Rectifier linear unit or its more widely known name as ReLU becomes popular for the past several years since its performance and speed. In contrast to other common activation functions, ReLU is a linear function. In other words, its derivative is either 0 or 1. However, you might remember that derivative of activation functions are included in backpropagation. So, what makes ReLU different from other linear functions?
ReLU function produces 0 when x is less than or equal to 0 whereas it would be equal to x when x is greater than 0. The function output can be generalized as max(0, x).
Previously, we’ve mentioned on softplus function. The secret is that ReLU function is very similar to softplus function except near 0. Moreover, smoothing ReLU arises softplus function as illustrated below.

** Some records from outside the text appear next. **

(* ===== verification/BarrierSpec.v ===== *)
(** * The barrier reaches quiescence exactly when every CPU is parked

    The CPUs' calls are the steps of a transition system; its reachable states
    satisfy an invariant that counts the parked CPUs. *)
From Stdlib Require Import ZArith Lia.
From S2P Require Import Prelude Barrier.
Open Scope Z_scope.
Open Scope c_scope.

(** One call on the barrier by some CPU. *)
Inductive barrier_step : checkpoint_barrier_t -> checkpoint_barrier_t -> Prop :=
  | step_arm b b' : (checkpoint_barrier_arm (& b)).2 = & b' -> barrier_step b b'
  | step_park b b' cpu can_park :
      0 <= cpu -> (checkpoint_barrier_park (& b) cpu can_park).2 = & b' -> barrier_step b b'
  | step_unpark b b' cpu :
      0 <= cpu -> checkpoint_barrier_unpark (& b) cpu = & b' -> barrier_step b b'
  | step_release b b' : checkpoint_barrier_release (& b) = & b' -> barrier_step b b'.

(** The barriers a kernel that initialised one for [n] CPUs can have. *)
Inductive reachable (n : Z) : checkpoint_barrier_t -> Prop :=
  | reach_init b0 b : checkpoint_barrier_init (& b0) n = & b -> reachable n b
  | reach_step b b' : reachable n b -> barrier_step b b' -> reachable n b'.

(** The number of CPUs marked parked. *)
Definition parked_count (l : list bool) : Z :=
  Z.of_nat (sum_list_with (fun p : bool => if p then 1%nat else 0%nat) l).

Record barrier_inv (b : checkpoint_barrier_t) : Prop := {
  inv_ncpus : 1 <= cb_ncpus b <= CHECKPOINT_BARRIER_MAX_CPUS;
  inv_length : length (cb_is_parked b) = Z.to_nat CHECKPOINT_BARRIER_MAX_CPUS;
  inv_count : cb_parked b = parked_count (cb_is_parked b);
  inv_absent : forall i, cb_ncpus b <= i -> zget false (cb_is_parked b) i = false;
  inv_idle : cb_state b = CHECKPOINT_BARRIER_IDLE -> cb_parked b = 0;
  inv_quiescent : cb_state b = CHECKPOINT_BARRIER_QUIESCENT <-> cb_parked b = cb_ncpus b }.

Lemma parked_count_insert (l : list bool) (i : nat) (x : bool) :
  (i < length l)%nat ->
  parked_count (<[i := x]> l) =
  parked_count l - (if nth i l false then 1 else 0) + (if x then 1 else 0).
Proof.
  unfold parked_count. revert i; induction l as [|y l IH]; intros [|i] Hi; simpl in *; [lia|lia| |].
  - destruct x, y; lia.
  - specialize (IH i ltac:(lia)). destruct y; simpl in *; lia.
Qed.

Lemma parked_count_bound l : 0 <= parked_count l <= Z.of_nat (length l).
Proof. unfold parked_count. induction l as [|[] l IH]; simpl in *; lia. Qed.

(** All the parked CPUs are below [n]: the count reaches [n] only if each is. *)
Lemma parked_count_full (l : list bool) (n : nat) :
  (n <= length l)%nat -> (forall i, (n <= i)%nat -> nth i l false = false) ->
  parked_count l <= Z.of_nat n /\
  (parked_count l = Z.of_nat n <-> forall i, (i < n)%nat -> nth i l false = true).
Proof.
  revert n; induction l as [|x l IH]; intros n Hn Habs.
  - simpl in Hn. unfold parked_count; simpl. split; [lia|]. split; [|lia]. intros _ i Hi; lia.
  - destruct n as [|n].
    + specialize (IH 0%nat ltac:(lia) (fun i _ => Habs (S i) ltac:(lia))).
      pose proof (Habs 0%nat ltac:(lia)) as Hx. simpl in Hx. subst x.
      unfold parked_count in *; simpl in *. destruct IH as [IH1 IH2]. split; [lia|].
      split; [intros _ i Hi; lia|]. intros _. apply Z.le_antisymm; [lia|].
      pose proof (parked_count_bound l); unfold parked_count in *; lia.
    + simpl in Hn. specialize (IH n ltac:(lia) (fun i Hi => Habs (S i) ltac:(lia))).
      destruct IH as [IH1 IH2]. unfold parked_count in *; simpl. split; [destruct x; lia|]. split.
      * intros Hc. destruct x; [|lia]. intros [|i] Hi; [done|]. apply IH2; lia.
      * intros Hall. pose proof (Hall 0%nat ltac:(lia)) as Hx; simpl in Hx; subst x.
        assert (forall i, (i < n)%nat -> nth i l false = true) as Hl
          by (intros i Hi; apply (Hall (S i)); lia).
        apply IH2 in Hl. lia.
Qed.

Lemma all_running_absent i : zget false all_running i = false.
Proof.
  unfold zget, all_running. generalize (Z.to_nat i) as k. intros k.
  do 9 (destruct k as [|k]; [reflexivity|]). reflexivity.
Qed.

Lemma zset_absent l i j :
  0 <= i < j -> zget false (zset i true l) j = zget false l j.
Proof.
  intros Hij. unfold zget, zset. rewrite !nth_lookup, list_lookup_insert_ne by lia. done.
Qed.

Lemma barrier_fresh_inv s n :
  1 <= n <= CHECKPOINT_BARRIER_MAX_CPUS -> s <> CHECKPOINT_BARRIER_QUIESCENT ->
  barrier_inv {| cb_state := s; cb_ncpus := n; cb_parked := 0; cb_is_parked := all_running |}.
Proof.
  intros Hn Hs. constructor; cbn [cb_state cb_ncpus cb_parked cb_is_parked];
    [lia | reflexivity | reflexivity | intros; apply all_running_absent | done |].
  split; [done | lia].
Qed.

Lemma park_inv b cpu can_park b' :
  barrier_inv b -> 0 <= cpu -> (checkpoint_barrier_park (& b) cpu can_park).2 = & b' -> barrier_inv b'.
Proof.
  intros [Hn Hlen Hcnt Habs Hidle Hq] Hcpu. unfold checkpoint_barrier_park, state_is.
  destruct (cb_ncpus b <=? cpu) eqn:E1; cbn [orb]; [intros [= <-]; by constructor|].
  case_bool_decide as Hst; cbn [negb]; [|intros [= <-]; by constructor].
  destruct can_park; cbn [negb]; [|intros [= <-]; by constructor].
  destruct (zget false (cb_is_parked b) cpu) eqn:E2; [intros [= <-]; by constructor|].
  zbool. unfold CHECKPOINT_BARRIER_MAX_CPUS in *.
  set (l' := zset cpu true (cb_is_parked b)).
  assert (parked_count l' = cb_parked b + 1) as Hcnt'.
  { unfold l', zset. rewrite parked_count_insert by lia.
    unfold zget in E2. rewrite E2. lia. }
  assert (length l' = 8%nat) as Hlen' by (unfold l'; rewrite length_zset; exact Hlen).
  assert (forall i, cb_ncpus b <= i -> zget false l' i = false) as Habs'
    by (intros i Hi; unfold l'; rewrite zset_absent by lia; apply Habs; exact Hi).
  destruct (parked_count_full l' (Z.to_nat (cb_ncpus b)) ltac:(lia)) as [Hle _].
  { intros i Hi. specialize (Habs' (Z.of_nat i) ltac:(lia)). unfold zget in Habs'.
    rewrite Nat2Z.id in Habs'. exact Habs'. }
  rewrite u32_id by (pose proof (parked_count_bound l'); lia).
  destruct (cb_ncpus b <=? cb_parked b + 1) eqn:E3; intros [= <-]; zbool;
    constructor; cbn [cb_state cb_ncpus cb_parked cb_is_parked];
    unfold CHECKPOINT_BARRIER_MAX_CPUS;
    first [lia | exact Hlen' | exact Habs' | discriminate
          | rewrite Hst; discriminate | idtac].
  - split; [lia | reflexivity].
  - rewrite Hst. split; [discriminate | lia].
Qed.

Lemma unpark_inv b cpu b' :
  barrier_inv b -> 0 <= cpu -> checkpoint_barrier_unpark (& b) cpu = & b' -> barrier_inv b'.
Proof.
  intros [Hn Hlen Hcnt Habs Hidle Hq] Hcpu. unfold checkpoint_barrier_unpark, state_is.
  destruct (cb_ncpus b <=? cpu) eqn:E1; [intros [= <-]; by constructor|].
  case_bool_decide as Hst; cbn [orb]; [intros [= <-]; by constructor|].
  destruct (zget false (cb_is_parked b) cpu) eqn:E2; cbn [negb]; [|intros [= <-]; by constructor].
  zbool. intros [= <-]. unfold CHECKPOINT_BARRIER_MAX_CPUS in *.
  set (l' := zset cpu false (cb_is_parked b)).
  assert (parked_count l' = cb_parked b - 1) as Hcnt'.
  { unfold l', zset. rewrite parked_count_insert by lia. unfold zget in E2. rewrite E2. lia. }
  assert (length l' = 8%nat) as Hlen' by (unfold l'; rewrite length_zset; exact Hlen).
  pose proof (parked_count_bound l'). rewrite (proj2 (Z.ltb_lt 0 (cb_parked b))) by lia.
  destruct (parked_count_full (cb_is_parked b) (Z.to_nat (cb_ncpus b)) ltac:(lia)) as [Hle _].
  { intros i Hi. specialize (Habs (Z.of_nat i) ltac:(lia)). unfold zget in Habs.
    rewrite Nat2Z.id in Habs. exact Habs. }
  constructor; cbn [cb_state cb_ncpus cb_parked cb_is_parked];
    unfold CHECKPOINT_BARRIER_MAX_CPUS; first [lia | exact Hlen' | idtac].
  - intros i Hi. unfold l', zget, zset. rewrite !nth_lookup, list_lookup_insert_ne by lia.
    specialize (Habs i Hi). unfold zget in Habs. rewrite nth_lookup in Habs. exact Habs.
  - case_bool_decide as Hb; [discriminate | intros Hs; contradiction].
  - case_bool_decide as Hb; [split; [discriminate | lia]|]. split; [intros Hs; contradiction | lia].
Qed.

Lemma reachable_inv n b : 0 <= n -> reachable n b -> barrier_inv b.
Proof.
  intros Hn. induction 1 as [b0 b H | b b' _ IH Hs].
  - unfold checkpoint_barrier_init in H. injection H as <-.
    apply barrier_fresh_inv; [|discriminate]. unfold CHECKPOINT_BARRIER_MAX_CPUS.
    destruct (n <? 1) eqn:E; zbool; [simpl; lia|]. destruct (8 <? n) eqn:E'; zbool; lia.
  - destruct Hs as [b b' H | b b' cpu cp H0 H | b b' cpu H0 H | b b' H].
    + unfold checkpoint_barrier_arm in H. destruct (negb _); injection H as <-; [exact IH|].
      apply barrier_fresh_inv; [apply IH | discriminate].
    + exact (park_inv _ _ _ _ IH H0 H).
    + exact (unpark_inv _ _ _ IH H0 H).
    + injection H as <-. apply barrier_fresh_inv; [apply IH | discriminate].
Qed.

(** C38: in every state reachable by any interleaving of the CPUs' calls the
    barrier reports quiescence if and only if every participating CPU is
    parked, and no CPU outside the participating ones ever counts. *)
Theorem barrier_quiescent_iff (n : Z) (b : checkpoint_barrier_t)
    (Hn : 0 <= n) (Hreach : reachable n b) :
  (checkpoint_barrier_is_quiescent (& b) = true <->
   forall cpu, 0 <= cpu < cb_ncpus b -> zget false (cb_is_parked b) cpu = true) /\
  cb_parked b = parked_count (cb_is_parked b) /\
  (forall cpu, cb_ncpus b <= cpu -> zget false (cb_is_parked b) cpu = false).
Proof.
  destruct (reachable_inv n b Hn Hreach) as [Hc Hlen Hcnt Habs _ Hq].
  split; [|split; [exact Hcnt | exact Habs]]. unfold CHECKPOINT_BARRIER_MAX_CPUS in *.
  destruct (parked_count_full (cb_is_parked b) (Z.to_nat (cb_ncpus b)) ltac:(lia)) as [_ Hfull].
  { intros i Hi. specialize (Habs (Z.of_nat i) ltac:(lia)). unfold zget in Habs.
    rewrite Nat2Z.id in Habs. exact Habs. }
  cbn [checkpoint_barrier_is_quiescent]. unfold state_is. rewrite bool_decide_eq_true, Hq, Hcnt.
  rewrite Z2Nat.id in Hfull by lia. rewrite Hfull. unfold zget. split.
  - intros H cpu Hcpu. apply H. lia.
  - intros H i Hi. specialize (H (Z.of_nat i) ltac:(lia)). rewrite Nat2Z.id in H. exact H.
Qed.

(** Two CPUs: armed, both parked, one backs out and parks again. *)
Definition two_cpus : checkpoint_barrier_t :=
  {| cb_state := CHECKPOINT_BARRIER_QUIESCENT; cb_ncpus := 2; cb_parked := 2;
     cb_is_parked := [true; true; false; false; false; false; false; false] |}.


Lemma barrier_quiescent_iff_witness :
  0 <= 2 /\ reachable 2 two_cpus /\
  ((checkpoint_barrier_is_quiescent (& two_cpus) = true <->
    forall cpu, 0 <= cpu < cb_ncpus two_cpus -> zget false (cb_is_parked two_cpus) cpu = true) /\
   cb_parked two_cpus = parked_count (cb_is_parked two_cpus) /\
   (forall cpu, cb_ncpus two_cpus <= cpu -> zget false (cb_is_parked two_cpus) cpu = false)).
Proof.
  assert (0 <= 2) as Hn by lia.
  assert (reachable 2 two_cpus) as Hr.
  { eapply reach_step; [eapply reach_step; [eapply reach_step; [eapply reach_step; [eapply reach_step;
      [eapply (reach_init 2 two_cpus); reflexivity | eapply step_arm; reflexivity]
      | eapply (step_park _ _ 1 true); [lia | reflexivity]]
      | eapply (step_park _ _ 0 true); [lia | reflexivity]]
      | eapply (step_unpark _ _ 1); [lia | reflexivity]]
      | eapply (step_park _ _ 1 true); [lia | reflexivity]]. }
  split; [exact Hn | split; [exact Hr | exact (barrier_quiescent_iff 2 two_cpus Hn Hr)]].
Defined.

Sigmoid function produces outputs in scale of [0, +1]. Similarly, tanh function produces results in scale of [-1, +1]. These functions would produce same results when they increased or decreased dramatically. This means that gradient of these functions would be equal for differet positive or negative large values. This reveals that the gradient of these functions vanishes as x value is increased or decreased. However, gradient vanishing problem is destroyed for ReLU. Because its derivative is 1 when x is greater than 0 and its derivative is 0 when x is less than or equal to 0.
What’s more, the dataset must be normalized if output of activation function has upper and lower limit. We can skip this task for ReLU based systems. Because, the function produces outputs in scale of [0, +∞).
Finally, calculation of the function result and gradient is easy task because it does not include exponential calculations. Thus, the both feed forward and back progate steps can be processed fastly. That’s why, experiments show ReLU is six times faster than other well known activation functions. That is the reason why ReLU is commonly used in convolutional neural networks.